(** a schedule with a valid rule survives the wire: decoding what was encoded gives the
    same schedule, its rule in canonical form. *)
Theorem schedule_json_roundtrip s :
  load "UTC"%string = Some UTC → Validate load (s_Rule s) = None → printable_rule (s_Rule s) →
  UnmarshalJSON load (MarshalJSON s) = Ok (with_rule s (Canonical (s_Rule s))).
Proof.
  intros Hutc Hv Hp. unfold UnmarshalJSON. change (w_fields (MarshalJSON s)) with (scheduleRuleFields (s_Rule s)).
  rewrite rule_wire_roundtrip by done. unfold MarshalJSON, with_rule. cbn [w_LastRunAt w_CohortID w_SourceTag w_Label
    w_Enabled w_ProfileID w_PromoteDefault w_CatchUp w_NextRunAt w_LastBatchID w_LastOutcome w_LastError w_CreatedAt w_UpdatedAt].
  destruct (Z.eqb_spec (s_LastRunAt s) zero_time) as [E|E]; [by rewrite <- E|done].
Qed.
End wire.

(** ** A concrete catalogue *)

Definition sample_schedule (c next : Z) (z : string) : Schedule :=
  {| s_CohortID := c; s_SourceTag := ""; s_Label := ""; s_Enabled := true; s_Rule := nightly z; s_ProfileID := None;
     s_PromoteDefault := false; s_CatchUp := true; s_NextRunAt := next; s_LastRunAt := zero_time;
     s_LastBatchID := ""; s_LastOutcome := ""; s_LastError := ""; s_CreatedAt := 0; s_UpdatedAt := 0 |}.

(** Two cohorts due at the noon of 2026-03-08, one of them in a zone that is not known. *)
Definition sample_now : Z := 1772971200000000000.
Definition sample_catalogue : catalogue unit :=
  {| cohorts := {[1 := {| c_ID := 1; c_SourceType := "tag"; c_SourceTag := "se"; c_Label := "se"; c_AnalysisEnabled := true;
       c_SortOrder := 0; c_MaterializationStatus := "pending"; c_DefaultSnapshotPolicy := "auto_latest"; c_CreatedAt := 0;
       c_UpdatedAt := 0; c_rest := tt |}]};
     cohortCounter := 1;
     schedules := {[1 := sample_schedule 1 1772951400000000000 "America/New_York"; 2 := sample_schedule 2 1772951300000000000 "Mars"]} |}.
Definition sample_env (_ : Z) : env :=
  {| stopped := false; stopping := false; outstanding := λ _, Ok 0; submitBatch := λ tag _ _, Ok ("batch-" +:+ tag) |}.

^^^^^^^^^^^^^^^^

Search the entries for the string "rewrite" and return each line where it turns up.

**Result:**
  rewrite rule_wire_roundtrip by done. unfold MarshalJSON, with_rule. cbn [w_LastRunAt w_CohortID w_SourceTag w_Label
  destruct (Z.eqb_spec (s_LastRunAt s) zero_time) as [E|E]; [by rewrite <- E|done].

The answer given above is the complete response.